==== MATERIAL SUPPLIED ====

(** * Bhabhi / Thulla trick engine (src/bhabhi_game.py), shallow embedding.

    Cards, seats and the [Game] object become records; every method of the
    game engine becomes a function on the game record.  Python exceptions
    (IndexError on a list index, ValueError from [min]/[max] of an empty
    list, ZeroDivisionError) are [None] of the [option] monad.  The hand
    strip's scrolling and hit-testing, the setup helpers and the play
    screen's click handler work on integer screen coordinates.  Rendering,
    sound, fonts, clocks and the moving-card geometry are not modelled;
    the real-time conditions of the main loop (CPU cooldown, the 3 second
    trick display) are modelled as the moment the loop decides to act. *)

From Stdlib Require Import String Ascii List Bool Arith ZArith Lia Permutation Sorted.
From Stdlib Require DecimalNat Finite.
Import ListNotations.

Definition obind {A B} (m : option A) (f : A -> option B) : option B :=
  match m with Some x => f x | None => None end.
Notation "x <- m ;; k" := (obind m (fun x => k))
  (at level 61, m at next level, right associativity).

(** ** Ranks, suits, cards *)

Inductive Suit := Spades | Hearts | Diamonds | Clubs.

(** [SUITS = ['♠', '♥', '♦', '♣']]; [SUITS.index] is the display sort key. *)
Definition SUITS : list Suit := [Spades; Hearts; Diamonds; Clubs].
(** * Shipwright build controller: validation chain, field-conflict checker,
      source steps and failure extraction

    A shallow embedding of

    - [pkg/validate/validate.go]: the [BuildPath] interface, the chain runner
      [All] and the field-conflict checker [BuildRunFields];
    - the scheduler-name validator [SchedulerNameRef] of package [validate];
    - [AmendTaskSpecWithSources] of package [resources];
    - the parts of packages [validate], [sources] and [resources] that are
      exercised by the suites but whose text is not among the files at hand
      (the credentials validator, the step builders, the failure extractor);
      these are marked as such where they are defined.

    Go pointers that may be nil are [option]s, slices are [list]s, the
    [error] interface is an optional message.  A validator holds a pointer
    to the Build it inspects and writes to; the object behind that pointer
    is the state that is threaded through a validator and through the
    chain. *)

From Stdlib Require Import String Ascii List Bool Arith Lia DecimalString.
Import ListNotations.
Local Open Scope string_scope.

(** ** Go values *)

(** Go's [error]: [nil] is [None]. *)
Definition error : Type := option string.

Definition isNil {A : Type} (p : option A) : bool :=
  match p with
  | None => true
  | Some _ => false
  end.

(** Package [strings]. *)
Module strings.

(** [strings.Join(elems, sep)]. *)
Definition Join (elems : list string) (sep : string) : string :=
  String.concat sep elems.

(** [strings.Split(s, sep)] for a separator of one byte: the pieces of
    [s] between the occurrences of [sep], at least one piece. *)
Fixpoint Split (s : string) (sep : ascii) : list string :=
  match s with
  | EmptyString => [EmptyString]
  | String c rest =>
      if Ascii.eqb c sep then EmptyString :: Split rest sep
      else match Split rest sep with
           | piece :: pieces => String c piece :: pieces
           | [] => [String c EmptyString]
           end
  end.

(** [strings.Contains(s, substr)]. *)
Definition Contains (s substr : string) : bool :=
  match String.index 0 substr s with
  | Some _ => true
  | None => false
  end.

End strings.

(** Package [sort]. *)
Module sort.

Fixpoint insert (x : string) (l : list string) : list string :=
  match l with
  | [] => [x]
  | y :: rest => if String.leb x y then x :: l else y :: insert x rest
  end.

(** [sort.Strings(x)]: increasing order, strings compared byte by byte. *)
Fixpoint Strings (x : list string) : list string :=
  match x with
  | [] => []
  | y :: rest => insert y (Strings rest)
  end.

End sort.

(** ** [k8s.io/apimachinery/pkg/util/validation]

    The validators are stated over any implementation of the library's
    checks.  This module is the library's [IsQualifiedName] as its
    documentation and regular expressions define it; it instantiates the
    checks on concrete names. *)
Module validation.

Definition inRange (lo hi : nat) (c : ascii) : bool :=
  let n := nat_of_ascii c in ((lo <=? n) && (n <=? hi))%nat.

Definition isDigit (c : ascii) : bool := inRange 48 57 c.
Definition isUpper (c : ascii) : bool := inRange 65 90 c.
Definition isLower (c : ascii) : bool := inRange 97 122 c.

(** [qnameCharFmt = "[A-Za-z0-9]"] and [qnameExtCharFmt = "[-A-Za-z0-9_.]"]. *)
Definition qnameChar (c : ascii) : bool := isUpper c || isLower c || isDigit c.
Definition qnameExtChar (c : ascii) : bool :=
  qnameChar c || Ascii.eqb c "-" || Ascii.eqb c "_" || Ascii.eqb c ".".

Definition qualifiedNameFmt : string := "([A-Za-z0-9][-A-Za-z0-9_.]*)?[A-Za-z0-9]".
Definition qualifiedNameErrMsg : string :=
  "must consist of alphanumeric characters, '-', '_' or '.', and must start and end with an alphanumeric character".
Definition qualifiedNameMaxLength : nat := 63.

(** A match of the whole of [s] against [qualifiedNameFmt]: the last
    byte is a name character, and what precedes it is empty or a name
    character followed by extended name characters. *)
Definition qualifiedNameRegexp_MatchString (s : string) : bool :=
  match rev (list_ascii_of_string s) with
  | [] => false
  | final :: before =>
      qnameChar final &&
      match rev before with
      | [] => true
      | c :: cs => qnameChar c && forallb qnameExtChar cs
      end
  end.

(** [dns1123LabelFmt = "[a-z0-9]([-a-z0-9]*[a-z0-9])?"]. *)
Definition dns1123Char (c : ascii) : bool := isLower c || isDigit c.
Definition dns1123ExtChar (c : ascii) : bool := dns1123Char c || Ascii.eqb c "-".

Definition dns1123LabelFmt : string := "[a-z0-9]([-a-z0-9]*[a-z0-9])?".
Definition dns1123SubdomainFmt : string :=
  dns1123LabelFmt ++ "(\." ++ dns1123LabelFmt ++ ")*".
Definition dns1123SubdomainErrorMsg : string :=
  "a lowercase RFC 1123 subdomain must consist of lower case alphanumeric characters, '-' or '.', and must start and end with an alphanumeric character".
Definition DNS1123SubdomainMaxLength : nat := 253.

Definition dns1123Label_MatchString (s : string) : bool :=
  match list_ascii_of_string s with
  | [] => false
  | c :: cs => dns1123Char c && forallb dns1123ExtChar cs && dns1123Char (last cs c)
  end.

(** A match of the whole of [s] against [dns1123SubdomainFmt]: labels
    separated by dots. *)
Definition dns1123SubdomainRegexp_MatchString (s : string) : bool :=
  forallb dns1123Label_MatchString (strings.Split s ".").

Definition MaxLenError (length : nat) : string :=
  "must be no more than " ++ NilEmpty.string_of_uint (Nat.to_uint length) ++ " characters".

Definition EmptyError : string := "must be non-empty".

Fixpoint regexExamples (first : bool) (examples : list string) : string :=
  match examples with
  | [] => EmptyString
  | e :: rest =>
      (if first then EmptyString else " or ") ++ "'" ++ e ++ "', "
      ++ regexExamples false rest
  end.

Definition RegexError (msg fmt : string) (examples : list string) : string :=
  match examples with
  | [] => msg ++ " (regex used for validation is '" ++ fmt ++ "')"
  | _ => msg ++ " (e.g. " ++ regexExamples true examples
         ++ "regex used for validation is '" ++ fmt ++ "')"
  end.

Definition prefixEach (msgs : list string) (prefix : string) : list string :=
  map (fun m => prefix ++ m) msgs.

Definition IsDNS1123Subdomain (value : string) : list string :=
  (if (DNS1123SubdomainMaxLength <? String.length value)%nat
   then [MaxLenError DNS1123SubdomainMaxLength] else [])
  ++ (if negb (dns1123SubdomainRegexp_MatchString value)
      then [RegexError dns1123SubdomainErrorMsg dns1123SubdomainFmt ["example.com"]]
      else []).

(** The checks on the name part, shared by the one-part and the two-part
    case of [IsQualifiedName]. *)
Definition namePartErrors (name : string) : list string :=
  (if (String.length name =? 0)%nat then ["name part " ++ EmptyError]
   else if (qualifiedNameMaxLength <? String.length name)%nat
        then ["name part " ++ MaxLenError qualifiedNameMaxLength]
        else [])
  ++ (if negb (qualifiedNameRegexp_MatchString name)
      then ["name part " ++ RegexError qualifiedNameErrMsg qualifiedNameFmt
                                       ["MyName"; "my.name"; "123-abc"]]
      else []).

Definition IsQualifiedName (value : string) : list string :=
  match strings.Split value "/" with
  | [name] => namePartErrors name
  | [prefix; name] =>
      (if (String.length prefix =? 0)%nat then ["prefix part " ++ EmptyError]
       else prefixEach (IsDNS1123Subdomain prefix) "prefix part ")
      ++ namePartErrors name
  | _ =>
      ["a qualified name "
       ++ RegexError qualifiedNameErrMsg qualifiedNameFmt ["MyName"; "my.name"; "123-abc"]
       ++ " with an optional DNS subdomain prefix and '/' (e.g. 'example.com/MyName')"]
  end.

End validation.

(** ** API types of [pkg/apis/build/v1beta1]

    Only the fields that the embedded functions read or write.  A field
    [F] of a struct [T] is the projection [T_F]. *)
Module v1beta1.

Definition BuildReason : Type := string.

(** Modelled from the spec: the reason codes of the Build status, whose
    declarations (package [v1beta1]) are not among the files at hand; the
    codes are the ones the spec lists for the validators. *)
Definition SchedulerNameNotValid : BuildReason := "SchedulerNameNotValid".
(** Modelled from the spec: the reason of the node-selector validator. *)
Definition NodeSelectorNotValid : BuildReason := "NodeSelectorNotValid".
(** Modelled from the spec: the reason for a missing clone secret. *)
Definition SpecSourceSecretRefNotFound : BuildReason := "SpecSourceSecretRefNotFound".
(** Modelled from the spec: the reason for a missing push secret. *)
Definition SpecOutputSecretRefNotFound : BuildReason := "SpecOutputSecretRefNotFound".
(** Modelled from the spec: the reason for two missing secrets. *)
Definition MultipleSecretRefNotFound : BuildReason := "MultipleSecretRefNotFound".

Record Git : Type := mkGit
  { Git_URL : string;
    Git_CloneSecret : option string }.

Record Source : Type := mkSource
  { Source_Git : option Git }.

Record Image : Type := mkImage
  { Image_Image : string;
    Image_PushSecret : option string;
    Image_Timestamp : option string }.

Record Trigger : Type := mkTrigger
  { Trigger_TriggerSecret : option string }.

Record ParamValue : Type := mkParamValue
  { ParamValue_Name : string;
    ParamValue_Value : option string }.

Record EnvVar : Type := mkEnvVar
  { EnvVar_Name : string;
    EnvVar_Value : string }.

(** [metav1.Duration], in nanoseconds. *)
Definition Duration : Type := nat.

Record BuildSpec : Type := mkBuildSpec
  { BuildSpec_Source : option Source;
    BuildSpec_Trigger : option Trigger;
    BuildSpec_Output : Image;
    BuildSpec_SchedulerName : string }.

Record BuildStatus : Type := mkBuildStatus
  { BuildStatus_Reason : option BuildReason;
    BuildStatus_Message : option string }.

Record Build : Type := mkBuild
  { Build_Name : string;
    Build_Namespace : string;
    Build_Spec : BuildSpec;
    Build_Status : BuildStatus }.

(** The assignment [b.Status.Reason = r]. *)
Definition set_Status_Reason (r : option BuildReason) (b : Build) : Build :=
  mkBuild (Build_Name b) (Build_Namespace b) (Build_Spec b)
          (mkBuildStatus r (BuildStatus_Message (Build_Status b))).

(** The assignment [b.Status.Message = m]. *)
Definition set_Status_Message (m : option string) (b : Build) : Build :=
  mkBuild (Build_Name b) (Build_Namespace b) (Build_Spec b)
          (mkBuildStatus (BuildStatus_Reason (Build_Status b)) m).

Record ReferencedBuild : Type := mkReferencedBuild
  { ReferencedBuild_Spec : option BuildSpec;
    ReferencedBuild_Name : option string }.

====

WHAT YOU WILL DO: Each line in the records above that contains the word "last" must be copied.

RESPONSE FOR THIS EXERCISE:
(** A match of the whole of [s] against [qualifiedNameFmt]: the last
  | c :: cs => dns1123Char c && forallb dns1123ExtChar cs && dns1123Char (last cs c)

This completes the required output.